There is a chance the virus will naturally peter out. Some scientists have predicted that this coronavirus’s life cycle is around six to eight weeks, with its peak appearing after about two to four weeks from the time when incidents begin to occur at a substantial rate.
But that does not mean Israel is safe, Ben-David said. It is more like a ceasefire.
“This is not the end of the war – just a ceasefire,” he said, noting that there will likely be a second wave of COVID-19 by fall or winter, and it might be worse than the first time. 

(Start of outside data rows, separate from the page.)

(** X27. What the panel shows tells what it was asked to show: two
    operations that leave the same content are of the same kind, and then
    two errors have the same message (it is rendered whole and literally)
    and two results the same timestamp and the same rendered nodes. *)
Theorem X27_content_determines_state
        (o1 o2 : PanelOp) (c1 c2 : list el) :
  applyOp render o1 c1 = applyOp render o2 c2 ->
  variantOfOp o1 = variantOfOp o2
  /\ match o1, o2 with
     | OpError m1, OpError m2 => m1 = m2
     | OpResult now1 text1, OpResult now2 text2 =>
         now1 = now2 /\ render text1 = render text2
     | _, _ => True
     end.
Proof.
  destruct o1 as [| |now1 text1|m1], o2 as [| |now2 text2|m2];
    cbn; intros H; try discriminate H; try (split; [reflexivity|exact I]).
  - injection H as Hnow Htext. repeat split; assumption.
  - injection H as Hm. split; [reflexivity|exact Hm].
Qed.

End PanelExtras.

Lemma X27_content_determines_state_witness :
  variantOfOp (OpError (lit "boom")) = variantOfOp (OpError (lit "boom"))
  /\ lit "boom" = lit "boom".
Proof.
  apply (X27_content_determines_state (fun _ => [])
           (OpError (lit "boom")) (OpError (lit "boom"))
           [] (Lens.showLoading [])).
  reflexivity.
Defined.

“The various exit strategies from the coronavirus pandemic currently being considered in Israel focus primarily on symptomatic solutions aimed at flattening the infection curve alongside a minimization of the economic damage to the extent possible,” Ben-David said. “These solutions do not prepare for the possibility that while development of vaccines takes at least a year, there may be additional, potentially much worse, waves of the pandemic in the coming year.”
The Spanish Flu broke out in three main waves, he said: The first began in the spring of 1918 and faded toward summer; the second (and most fatal) was in the fall; and the third lasted through the spring and summer of 1919.
Armies use a ceasefire to prepare for the next escalation, and that is what Ben-David said Israel should do via a three-pronged approach: Stockpile testing kits, train lab technicians and promote a coronavirus chief.
There are two primary obstacles inhibiting massive testing: a lack of material and skilled lab technicians to conduct the tests, he said.
“Within Israel are sufficient know-how and improvisational skills to attain the ability to domestically produce all reagents not obtainable abroad,” Ben-David said. “The number of lab technicians can be resolved by calling up – just as the State of Israel calls up its reserves when war breaks out – the many Israelis with serious backgrounds in medicine/biology.  These individuals can be quickly trained to become temporary lab technicians during the next crisis.”
The ability to measure, evaluate and administrate effectively are not among the stronger attributes of Israeli bureaucracy, he said, adding: “One need only look at how the health, education and welfare systems are run in normal times to understand how severely mismanaged they are.”
A coronavirus chief – and it cannot be Netanyahu – is essential to help delineate a clear game plan, as any country should have in the time of an emergency, Ben-David said.
Israel’s small size and physical isolation internationally are hurdles that can turn into huge advantages when it comes to combating a deadly pandemic, he said. In addition, the lack of open and unhindered passage across Israel’s borders provides the country with conditions that other countries could only dream about in this period of crisis.
“Israel has the potential to remove this threat from seriously endangering its citizens while enabling its economy to return to near normalcy, taking into consideration that many of the country’s primary trading partners may not be as fortunate, with some of the economic damage inflicted upon them washing ashore on Israel’s economy,” Ben-David said. “This is an historic opportunity for Israel to not only deal with the immediate effects of the coronavirus, but to also implement measures with far-reaching positive socioeconomic effects on the country’s future.”
Bar-Yam said: “Maintain forward progress by preventing backward retreat. Otherwise, you will have a never-ending cycle of coronavirus. It’s like draining a bathtub with a running tap.”